Thursday, June 13, 2013

Stretching a point

This passage from Moore's notes on Wittgenstein's lectures bothers me:
If I want to find how elastic a rod is, I can imagine two ways: –
(1) With a microscope I can see the structure, & can say it is elastic.
But do I mean this structure by “elastic”? I might.
But (2) I might investigate by pulling the rod, & seeing what happens.
This might be what I mean, & the structure only a symptom.
So with “good”.
We might mean by “good” simply “action of this sort”…(Wittgenstein, forthcoming: May 9, 1933).
Specifically the line, "So with 'good'." What could this mean?

The interpretation I tried out before looked for the relative/absolute distinction from the Lecture on Ethics in this passage. But I'd like to try just to make sense of the passage on its own. The stuff about the rod seems straightforward enough: I might mean 'elastic' as a kind of technical term, saying something specific about the physical structure of an object. Or I might mean it in a more ordinary sense, in which it refers to the behavior of an object in certain circumstances. And we are talking about how elastic the rod is, so it's a matter of degree that concerns us.

How could assessing an action's goodness be like this? Nothing much suggests itself about what would correspond with the technical, structural sense in this case. My first thought is of ethical theories: an action might be called good if it promotes happiness, or is performed on the basis of a maxim that could be willed as a universal law, or accords with the Ten Commandments, etc. But it's not clear that examining the structure of the action (whatever exactly that might mean) would help here. Do the consequences, does the maxim, belong to the action's structure? Well, they might. Depends what you mean by 'structure' when the word is applied to actions. And that, I think, could be said about any suggestion regarding the correct interpretation of this part of the analogy.

So what about the pulling part? We can't really do anything to the action and see what happens. We could see what results the action produces, but it's unlikely that Wittgenstein believed that this is the way to judge goodness. A consequentialist reading of the analogy would also leave unexplained the pulling part and the reference to good's meaning 'action of this sort'. The word 'simply' just before 'action of this sort' is interesting too. Could good actions simply be those belonging to a certain type, not definable by their structure? That is, I take it, not definable by anything other than their belonging to that type? And where the type in question has a non-technical, ordinary name?

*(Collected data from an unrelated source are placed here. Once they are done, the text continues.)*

Fixpoint check_sections (archiveSize : Z) (l : list (string * Z * Z)) : outcome unit :=
  match l with
  | [] => Ok tt
  | (label, offset, length) :: l =>
      if negb (is_safe offset) || negb (is_safe length) || (offset <? HEADER_LENGTH) || (length <? 0)
         || (archiveSize - length <? offset)
      then Throw ("invalid PMTiles " ++ label ++ " section")%string
      else check_sections archiveSize l
  end.

Fixpoint check_order (l : list (string * Z * Z)) : outcome unit :=
  match l with
  | (label, offset, length) :: ((label', offset', _) :: _) as l' =>
      if offset' <? offset + length
      then Throw ("PMTiles " ++ label' ++ " section overlaps " ++ label ++ " section")%string
      else check_order l'
  | _ => Ok tt
  end.

Definition bad_bounds (b : Bounds) : bool :=
  negb (forallb num_is_finite [west b; south b; east b; north b])
  || num_lt (west b) (num_of_Z (-180)) || num_lt (num_of_Z 180) (east b)
  || num_lt (south b) (num_neg (literal 8505112878 100000000)) || num_lt (literal 8505112878 100000000) (north b)
  || num_le (east b) (west b) || num_le (north b) (south b).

I think he must mean something like this. In which case I think the Lecture on Ethics reading is at least roughly right. Wittgenstein probably had Moore's open-question argument in mind here too. He was lecturing more or less to Moore, after all, and the definition/symptom distinction sounds relevant: whatever feature you might identify as the good-making property, it still makes sense to ask, "But is it good?" just as whatever feature is elastic-making one can still ask, "But does it stretch when pulled?" Wittgenstein is a non-naturalist, like Moore, although I think he would agree more with the autonomy-of-ethics thesis than with Moore's realism about normative judgments. Not because such judgments aren't objectively true or false but because the meaning of "objectively true or false" is far from clear in this case.

More to think about:

  • the question of symptoms suggests a relation to questions about criteria, 
  • Wittgenstein's early interest in Moore (along with Moore's view that our knowledge of moral truths comes from their being self-evident) suggests that On Certainty might have an ethical aspect/significance/reading, 
  • Moore gives what might be called a metaphysical account of goodness whereas Wittgenstein seems to prefer something else (something more linguistic and more ordinary), 
  • there are suggestions in all this of a connection between the notions of family resemblance and of secondary sense. 
This connection comes in two ways. First, the Lecture on Ethics both defines ethics in a family resemblance way and calls it nonsense in a way that Wittgenstein later associated with secondary sense. Secondly, the use of a word in a secondary sense depends on some felt but unidentifiable (is this right?) similarity with its use in its primary sense, and family resemblance is, or at least can be, like that. One kind of family resemblance says A is like B and B is like C, therefore C belongs to the same family as A despite their having nothing much in common. Another kind says A is like B despite their having nothing helpfully specifiable in common. Two shades of red, say. Sure they're both red, but in virtue of what? And if they count as the same color, why don't various shades of orange, pink, and purple? (In case this is all wrong let me distract you by pointing to more on family resemblances here.)